The hunger for more returns usually makes investors hunt for stocks which are available at cheaper valuations compared to their historic multiples.
There are as many as 190 stocks on BSE that are trading below their historic 5-year average PE. 29 out of those 190 stocks have given positive returns in the last one year, data from AceEquity showed.
The list includes Astrazeneca Pharma, Pfizer, United Breweries, Ipca Laboratories, Dr. Reddy’s Labs, Mphasis, Kaveri Seed, HCL Technologies, 3M India, Jubilant Foodworks and Apollo Hospitals.
Analysts advise investors to use low P/E stocks as a filter for shortlisting investment ideas and use other quantitative parameters before investing. It is common for people to mistake low P/E stocks to be value stocks but that may be a slightly misleading approach to value investing.
(Note: The table is for reference only and not buy or sell recommendations)
Normally value stocks are those that offer a substantial margin of safety which is defined by an extent to which the market price of the stock is below the intrinsic value of the stock.
For stocks which are trading below their respective PE multiple, investors should also look at the reason why the stock fell in the first place. What is the earnings outlook for the next few quarters and was there any business irregularity.
“If the stock is trading below its 5-year Avg PE then investors should remember a couple of key points. Watch out for these factors before investing in such companies: a) any impact on the product/business due any headwinds b) Profits or revenues growing or not, and c) whether there are any corporate governance or compliance issues with the company in recent history,” Yogesh Mehta, VP, retail research, Motilal Oswal Securities told Moneycontrol.
“Any companies trading below 5-year Avg PE and also pass the filters given above investors should see if there is growth potential. If the revenue growth scale is visible with the same rate, any capacity expansion already done or will be done in near future (next 6-12 months) or opening new stores (with respect to Retail sector companies) and likely to deliver growth,” he said.
The important factor to look at before investing is ‘growth’, suggest experts. In growth and valuation matrix, usually high growth with high peer valuations prove to be a better investing avenue, suggest experts.

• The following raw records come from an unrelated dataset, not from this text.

(* ===== verification/XskSpec.v ===== *)
(** * libxdp: the life of AF_XDP sockets

    An invariant of the objects of [Xsk] and that every call of the library
    keeps it: what the reference counts count, that nothing is used after it was
    freed, and who owns the program of a queue.  The program side enters only
    through its contract [ProgramContract]. *)

From S2P Require Import Prelude CString Errno Packet Params Libxdp RunConfig Pin Multiprog Dispatcher MultiprogSpec Ring XskProg XskProgSpec Xsk.
Local Open Scope Z_scope.

Create HintDb gentle.

Section xsk.
Context {K : Type} `{Kernel K, XskKernel K, SockKernel K}.

(** ** What the calls depend on

    The objects, the addresses of the caller's rings and those of the program
    objects. *)
Record view := mk_v {
  v_umems : gmap nat umem.t; v_ctxs : gmap nat ctx.t; v_socks : gmap nat sock.t;
  v_rings : gset nat; v_progs : gset nat }.
Definition view_of (s : state K) : view :=
  mk_v (umems s) (ctxs s) (socks s) (dom (rings s)) (dom (heap (base s))).

Definition does {A} (v : view) (m : X K A) (Q : A → view → Prop) : Prop :=
  ∀ s, view_of s = v → wp m s (λ a s', Q a (view_of s')).
(** An operation that leaves all of it as it is. *)
Definition gentle {A} (v : view) (m : X K A) (P : A → Prop) : Prop := does v m (λ a v', v' = v ∧ P a).

Lemma does_ret {A} v (a : A) (Q : A → view → Prop) : Q a v → does v (pret a) Q.
Proof. by intros HQ s <-. Qed.
Lemma does_bind {A B} v (m : X K A) (k : A → X K B) R Q :
  does v m R → (∀ a v', R a v' → does v' (k a) Q) → does v (pbind m k) Q.
Proof. intros Hm Hk s E. apply wp_bind. eapply wp_mono; [by apply Hm|]. intros a s' HR. by apply (Hk a _ HR). Qed.
Lemma does_mono {A} v (m : X K A) (Q R : A → view → Prop) : does v m Q → (∀ a v', Q a v' → R a v') → does v m R.
Proof. intros Hm HQ s E. eapply wp_mono; [by apply Hm|]. auto. Qed.
Lemma gentle_bind {A B} v (m : X K A) (k : A → X K B) P Q :
  gentle v m P → (∀ a, P a → does v (k a) Q) → does v (pbind m k) Q.
Proof. intros Hm Hk. eapply does_bind; [apply Hm|]. intros a v' [-> HP]. auto. Qed.
Lemma gentle_seq {A B} v (m : X K A) (k : A → X K B) P R :
  gentle v m P → (∀ a, P a → gentle v (k a) R) → gentle v (pbind m k) R.
Proof. apply gentle_bind. Qed.
Lemma gentle_any {A} v (m : X K A) P : gentle v m P → gentle v m (λ _, True).
Proof. intros Hm. eapply does_mono; [apply Hm|]. by intros a v' [-> _]. Qed.
Lemma gentle_ret {A} v (a : A) (P : A → Prop) : P a → gentle v (pret a) P.
Proof. intros. by apply does_ret. Qed.
(** A Linux machine: what the server emits, the one browser binary on its
    disk, and the operations that throw. *)
Definition machine (data : jsval) (d : dom) (emitted : list server_event)
           (browser : string) (fails : step -> bool) : world :=
  {| w_resolve := fun p => "/work/" ++ p;
     w_read_json := fun _ => Some data;
     w_env := fun _ => None;
     w_platform := "linux";
     w_exists := String.eqb browser;
     w_random := 7;
     w_server_events := emitted;
     w_fetch_ok := fun k => Nat.leb 2 k;
     w_fetch_ms := fun _ => 5;
     w_import_ok := true;
     w_connect_ok := true;
     w_launch_ok := true;
     w_fails := fails;
     w_fonts_ready := true;
     w_dom := d |}.

Definition ready_server : list server_event :=
  [ Stderr "warming up"; Stdout "  Local:   http://127.0.0.1:15180/" ].

(** A machine with a Chromium, a server that reports its address, and a
    browser where nothing fails. *)
Definition good_world (data : jsval) (d : dom) : world :=
  machine data d ready_server "/usr/bin/chromium" (fun _ => false).

(** The same machine with a server that never reports an address. *)
Definition silent_server_world (data : jsval) (d : dom) : world :=
  machine data d [ Stderr "warming up" ] "/usr/bin/chromium" (fun _ => false).

(** The same machine without a browser on its disk. *)
Definition no_browser_world (data : jsval) (d : dom) : world :=
  machine data d ready_server "/nowhere" (fun _ => false).

(** The same machine where closing the browser throws. *)
Definition close_fails_world (data : jsval) (d : dom) : world :=
  machine data d ready_server "/usr/bin/chromium"
    (fun s => match s with StBrowserClose => true | _ => false end).

(** A machine whose CHROME_PATH names a file that is not there. *)
Definition stale_override_world : world :=
  {| w_resolve := fun p => p;
     w_read_json := fun _ => None;
     w_env := fun name =>
                if String.eqb name "CHROME_PATH" then Some "/opt/chrome"
                else None;
     w_platform := "linux";
     w_exists := String.eqb "/usr/bin/chromium";
     w_random := 0;
     w_server_events := [];
     w_fetch_ok := fun _ => true;
     w_fetch_ms := fun _ => 0;
     w_import_ok := true;
     w_connect_ok := true;
     w_launch_ok := true;
     w_fails := fun _ => false;
     w_fonts_ready := true;
     w_dom := fixed_dom |}.

Definition plain_cli (input : string) : cli :=
  {| opt_template := None; opt_format := None; opt_help := false;
     positionals := [ input ] |}.

(** The invocation with both overrides. *)
Definition override_cli (input template format : string) : cli :=
  {| opt_template := Some template; opt_format := Some format;
     opt_help := false; positionals := [ input ] |}.




(** The capture request of an a4 run with a print-margin template and raw
    margins 14 and 12. *)
Definition a4_capture : pdf_options :=
  {| pdf_width := "794px";
     pdf_height := "1123px";
     pdf_tagged := true;
     pdf_waitForFonts := true;
     pdf_printBackground := true;
     pdf_margin_of := {| m_bottom := of_Z 0; m_top := of_Z 16;
                         m_right := of_Z 19; m_left := of_Z 19 |} |}.
(** * Property validation of the [validate] package

    A shallow embedding of [src/validators.js] (the default validators) and
    [src/property.js] (class [Property]), with the properties stated about
    them in the specification.

    Modelling conventions.
    - JavaScript values are a tree type [value]; objects used as dictionaries
      with string keys are finite maps ([gmap string _]) when only lookup
      matters, and association lists in insertion order when [Object.keys]
      is iterated (the registry of a property).  A lookup [obj[key]] on an
      object literal also finds the members of [Object.prototype]; this is
      modelled where [validate] depends on it (the object [done]), and the
      statements about other lookups name the keys they leave out
      ([on_prototype]).  [Object.keys] lists integer-like keys first; the
      statements about the order of names leave such keys out
      ([integer_like]).
    - The validators table and the messages table of a schema are mutable
      objects shared by reference; they live in a [heap] and are addressed by
      location.
    - Functions supplied by the user (custom validators) are closures that may
      read and write the heap and may throw; they are referred to by
      identifier and interpreted by the [Host] environment.
    - A regular expression is a mutable object: [test] reads and writes its
      [lastIndex] (flags [g] and [y]), which lives in the heap as well.
    - Code that can throw or change the heap is written in the monad [M]
      (state and exceptions).  Every application of a validator function is
      recorded in a ghost trace, so that "which validator ran, on what, in
      which order" is observable.
    - The arguments of validators follow the types of the JSDoc comments
      (a boolean, a type name, a rules object with numeric bounds, an array,
      a regular expression); numbers are integers.
    - The methods [schema], [each] and [path] of [Property] only forward to
      class [Schema], which is not among the sources; they are left out. *)

From Stdlib Require Import ZArith Ascii String.
From stdpp Require Import gmap strings pretty list.
(** C8, amended.  The x-api-key and x-partner-id headers carry the fixed
    default ("fina-api-test", "f-j1fvmjmj") when the field is left out of
    the body or is null, and the caller's value when it is supplied as a
    non-empty string. *)
Theorem credentials_default_or_supplied {W} (h : handler requestsE W) (w : W)
    (body : FinaRequestBody) :
  exists hs,
    sent_headers (trace_of h w (fina_categorize (FinaRequest_validate body))) = [hs]
    /\ (body_api_key body = Omitted \/ body_api_key body = Null ->
        header (u "x-api-key") hs = Some (u "fina-api-test"))
    /\ (forall k, body_api_key body = Given k -> k <> u "" ->
        header (u "x-api-key") hs = Some k)
    /\ (body_partner_id body = Omitted \/ body_partner_id body = Null ->
        header (u "x-partner-id") hs = Some (u "f-j1fvmjmj"))
    /\ (forall p, body_partner_id body = Given p -> p <> u "" ->
        header (u "x-partner-id") hs = Some p).
Proof.
  eexists. unfold sent_headers. rewrite posted_fina_categorize.
  split; [reflexivity|]. cbn [snd fst].
  unfold fina_headers, fina_api_key, fina_partner_id, header;
    cbn [api_key partner_id FinaRequest_validate List.find fst snd].
  repeat split.
  - intros [-> | ->]; reflexivity.
  - intros k -> Hk. destruct k; [done|reflexivity].
  - intros [-> | ->]; reflexivity.
  - intros p -> Hp. destruct p; [done|reflexivity].
Qed.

Market tends to reward stocks which have growth potential. As many as 170 stocks which are trading above their 5-year average PEs. Out of those, 52 companies have delivered returns ranging from 10-85 percent in the last one year.
Stocks which are trading above their respective 5-year avg PE and also gave positive returns include names like V-Mart, Bata India, Divi’s Laboratories, NIIT Technologies, TCS, HUL, Infosys, Dabur India, Tech Mahindra, Titan Company and Radico Khaitan, data from AceEquity showed.
“At the time of picking stock for investment purposes, one has to understand the business, its operating environment and management strategy for the future. At times of retarding growth, a lower P/E may hint you to stay away from investing,” Vineeta Sharma, Head of Research, Narnolia Financial Advisors told Moneycontrol.
“High valuations (TTM PE> 5-Year Avg PE) depict investors’ confidence in the business/ management of a company. A high valuation is a risk only when the future appears unclear,” she said.
Sharma further added that a company where return ratios like ROE/ROCE are high and have good capital allocation strategy may still be held even when valuations are higher. One may pick stocks from consumer space, Retail or IT where valuations may be rich but the business environment looks promising.
(Note: The table is for reference only and not buy or sell recommendations) Parameters to consider before investing
Looking at PE multiple is a common filter used by investors for shortlisting stocks. But, investors should also look at other financial ratios such as Return on Equity (RoE), asset turnover, margins, working capital turnover as well as free cash flows to profits may be other parameters in shortlisting stocks.
ROE or return on equity is the return what you earn for equity shareholders, and ROCE (return on capital employed) measures what you earn for all providers of capital. Theory suggests that both ROE and the ROCE must be growing above the industry mean.
“Apart from PE there are factors such as and then Return on Equity (RoE) and RoCE, Free cash flow, reserves, dividend payout ratio (from the profits but generally Retail companies are capex oriented hence they are exception), PEG ratio (i.e PE to Growth), CAGR (Compounded Annual Growth Rate), these are some of the parameters to track before shortlisting companies but first and foremost is check management credibility and capability as well as experience in their businesses,” says Mehta of Motilal Oswal Securities.